Provided entries.
(** ** The environment and the override helpers

    [LookupEnv] tells an unset variable ([None]) from an empty one. *)

Definition Env : Type := string -> option string.
Definition Getenv (env : Env) (key : string) : string := default "" (env key).

Fixpoint overrideStr (env : Env) (target : string) (envKeys : list string) : string :=
  match envKeys with
  | [] => target
  | key :: rest =>
      match env key with
      | Some v => if str_empty v then overrideStr env target rest else v
      | None => overrideStr env target rest
      end
  end.

Fixpoint overrideStrAny (env : Env) (target : string) (envKeys : list string) : string :=
  match envKeys with
  | [] => target
  | key :: rest =>
      match env key with
      | Some v => if str_empty v then overrideStrAny env target rest else v
      | None => overrideStrAny env target rest
      end
  end.

Fixpoint overrideStrLower (env : Env) (target : string) (envKeys : list string) : string :=
  match envKeys with
  | [] => target
  | key :: rest =>
      match env key with
      | Some v => if str_empty v then overrideStrLower env target rest else to_lower v
      | None => overrideStrLower env target rest
      end
  end.

Fixpoint overrideInt (env : Env) (target : Z) (envKeys : list string) : Z :=
  match envKeys with
  | [] => target
  | key :: rest =>
      match env key with
      | Some v =>
          let trimmed := trim_space v in
          if str_empty trimmed then overrideInt env target rest
          else match parse_int64 trimmed with
               | Some i => i
               | None => overrideInt env target rest
               end
      | None => overrideInt env target rest
      end
  end.

Fixpoint overrideIntBounded (env : Env) (target : Z) (envKeys : list string) : Z :=
  match envKeys with
  | [] => target
  | key :: rest =>
      match env key with
      | Some v =>
          let trimmed := trim_space v in
          if str_empty trimmed then overrideIntBounded env target rest
          else match parse_int64 trimmed with
               | Some i =>
                   if (i <? dbPoolStatsIntervalMinMS) || (dbPoolStatsIntervalMaxMS <? i)
                   then overrideIntBounded env target rest else i
               | None => overrideIntBounded env target rest
               end
      | None => overrideIntBounded env target rest
      end
  end.

Fixpoint overrideInt64 (env : Env) (target : Z) (envKeys : list string) : Z :=
  match envKeys with
  | [] => target
  | key :: rest =>
      match env key with
      | Some v =>
          let trimmed := trim_space v in
          if str_empty trimmed then overrideInt64 env target rest
          else match parse_int64 trimmed with
               | Some i => i
               | None => overrideInt64 env target rest
               end
      | None => overrideInt64 env target rest
      end
  end.

Fixpoint overrideBool (env : Env) (target : bool) (envKeys : list string) : bool :=
  match envKeys with
  | [] => target
  | key :: rest =>
      match env key with
      | Some v =>
          let s := to_lower (trim_space v) in
          if str_in s ["1"; "true"; "yes"; "on"] then true
          else if str_in s ["0"; "false"; "no"; "off"] then false
          else overrideBool env target rest
      | None => overrideBool env target rest
      end
  end.

Fixpoint overrideFloat64 (env : Env) (target : float64) (envKeys : list string) : float64 :=
  match envKeys with
  | [] => target
  | key :: rest =>
      match env key with
      | Some v =>
          let trimmed := trim_space v in
          if str_empty trimmed then overrideFloat64 env target rest
          else match ParseFloat trimmed with
               | Some f => f
               | None => overrideFloat64 env target rest
               end
      | None => overrideFloat64 env target rest
      end
  end.

(** [parseAddressCSV] returns nil only for the empty string; a list of blank
    entries is an empty list, which still replaces the target. *)
Definition parseAddressCSV (addrs : string) : option (list string) :=
  if str_empty addrs then None
  else Some (filter (fun a => str_empty a = false) (trim_space <$> split_on "," addrs)).

Fixpoint overrideCSVList (env : Env) (target : list string) (envKeys : list string) : list string :=
  match envKeys with
  | [] => target
  | key :: rest =>
      match env key with
      | Some v =>
          match parseAddressCSV v with
          | Some parsed => parsed
          | None => overrideCSVList env target rest
          end
      | None => overrideCSVList env target rest
      end
  end.
Lemma rate_valid prefix rps burst d d' :
  validateRateLimitConfig prefix
    {| rl_RPS := setDefaultFloat rps d; rl_Burst := setDefault burst d' |} = Ok tt ->
  f64_eqb d f64_zero = false -> d' <> 0 ->
  rate_ok {| rl_RPS := setDefaultFloat rps d; rl_Burst := setDefault burst d' |}.
Proof.
  unfold validateRateLimitConfig, rate_ok. simpl. intros H Hd Hd'.
  destruct (f64_ltb _ _) eqn:E1; [done|]. destruct (_ <? 0) eqn:E2; [done|].
  pose proof (setDefault_nz burst d' Hd'). split; [done|]. split; [by apply setDefaultFloat_nz|lia].
Qed.

Lemma pool_interval_ok env c0 c :
  check_pool_interval env (staged env c0) = Ok c ->
  dbPoolStatsIntervalMinMS <= db_PoolStatsIntervalMS (cfg_DB c) <= dbPoolStatsIntervalMaxMS.
Proof.
  unfold check_pool_interval, Getenv.
  assert (Hs : forall i, parse_int64 (trim_space (default "" (env "DB_POOL_STATS_INTERVAL_MS"))) = Some i ->
    dbPoolStatsIntervalMinMS <= i <= dbPoolStatsIntervalMaxMS ->
    db_PoolStatsIntervalMS (cfg_DB (staged env c0)) = i).
  { intros i Hi Hr. simpl. destruct (env "DB_POOL_STATS_INTERVAL_MS") as [v|] eqn:Hv; simpl in Hi; [|done].
    destruct (str_empty (trim_space v)) eqn:Ee; [apply str_empty_spec in Ee; by rewrite Ee in Hi|].
    unfold overrideIntBounded. rewrite Hv. cbv zeta. rewrite Ee, Hi. unfold dbPoolStatsIntervalMinMS, dbPoolStatsIntervalMaxMS in *.
    rewrite (proj2 (Z.ltb_ge i 100)), (proj2 (Z.ltb_ge 3600000 i)) by lia. simpl.
    unfold setDefault. rewrite (proj2 (Z.eqb_neq i 0)) by lia. done. }
  destruct (negb _).
  - destruct (parse_int64 _) as [i|] eqn:Ei; [|done].
    destruct ((i <? _) || _) eqn:Er; [done|]. intros [= <-].
    apply orb_false_iff in Er as [E1 E2]. rewrite (Hs i eq_refl); lia.
  - destruct ((_ <? _) || _) eqn:Er; intros [= <-].
    + simpl. unfold dbPoolStatsIntervalMinMS, dbPoolStatsIntervalMaxMS, dbPoolStatsIntervalDefaultMS. lia.
    + apply orb_false_iff in Er as [E1 E2]. lia.
Qed.

Lemma pool_range v c :
  in_int64 v -> Forall in_int64 (config_ints c) ->
  Forall in_int64 (config_ints (with_db (set_pool_interval v) c)).
Proof.
  intros Hv H. unfold config_ints in *. list_facts H. clear H.
  repeat first [apply List.Forall_nil | apply List.Forall_cons]; assumption.
Qed.

Lemma loaded_ints env c0 c :
  check_pool_interval env (staged env c0) = Ok c ->
  Forall in_int64 (config_ints c0) -> Forall in_int64 (config_ints c).
Proof.
  intros H H0. apply (staged_range env) in H0.
  apply check_pool_cases in H as [-> | ->]; [exact H0|].
  apply pool_range; [auto with range|exact H0].
Qed.

Lemma secure_defaults env c0 :
  let s := cfg_Server (staged env c0) in
  srv_AdminAddr s <> "" ->
  (srv_AdminRequireAuth s = false -> env "ADMIN_REQUIRE_AUTH" <> None) /\
  (srv_AdminRateLimitEnabled s = false -> env "ADMIN_RATE_LIMIT_ENABLED" <> None).
Proof.
  simpl. intros Ha%str_empty_false. rewrite Ha. simpl.
  split; intros Hf Hn; rewrite Hn in Hf; simpl in Hf;
    match type of Hf with context [overrideBool ?e ?t ?k] => by destruct (overrideBool e t k) end.
Qed.

Lemma zero_ints : Forall in_int64 (config_ints zero_Config).
Proof. repeat (constructor; [split; vm_compute; discriminate|]). constructor. Qed.

Lemma load_yaml_typed h c : yaml_typed h -> loadYAMLFile h zero_Config = Ok c -> Forall in_int64 (config_ints c).
Proof.
  unfold loadYAMLFile. intros Ht H. repeat case_match; simplify_eq;
    first [apply zero_ints | eapply Ht; [eassumption|apply zero_ints]].
Qed.

(** What validation found, for the parts that the last correction left alone. *)
Lemma pool_sound env s c :
  check_pool_interval env s = Ok c ->
  cfg_Sidecar c = cfg_Sidecar s /\ cfg_Pipeline c = cfg_Pipeline s /\ cfg_Server c = cfg_Server s /\
  cfg_Solana c = cfg_Solana s /\ cfg_Base c = cfg_Base s /\ cfg_Ethereum c = cfg_Ethereum s /\
  cfg_BTC c = cfg_BTC s /\ cfg_Polygon c = cfg_Polygon s /\ cfg_Arbitrum c = cfg_Arbitrum s /\
  cfg_BSC c = cfg_BSC s.
Proof. intros H. apply check_pool_cases in H as [-> | ->]; repeat split; reflexivity. Qed.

Your objective. Take the line that contains "unfold loadYAMLFile. intros" and each line after it through the end of the records, and repeat them all exactly. Nothing else.

Answer to this exercise.
  unfold loadYAMLFile. intros Ht H. repeat case_match; simplify_eq;
    first [apply zero_ints | eapply Ht; [eassumption|apply zero_ints]].
Qed.

(** What validation found, for the parts that the last correction left alone. *)
Lemma pool_sound env s c :
  check_pool_interval env s = Ok c ->
  cfg_Sidecar c = cfg_Sidecar s /\ cfg_Pipeline c = cfg_Pipeline s /\ cfg_Server c = cfg_Server s /\
  cfg_Solana c = cfg_Solana s /\ cfg_Base c = cfg_Base s /\ cfg_Ethereum c = cfg_Ethereum s /\
  cfg_BTC c = cfg_BTC s /\ cfg_Polygon c = cfg_Polygon s /\ cfg_Arbitrum c = cfg_Arbitrum s /\
  cfg_BSC c = cfg_BSC s.
Proof. intros H. apply check_pool_cases in H as [-> | ->]; repeat split; reflexivity. Qed.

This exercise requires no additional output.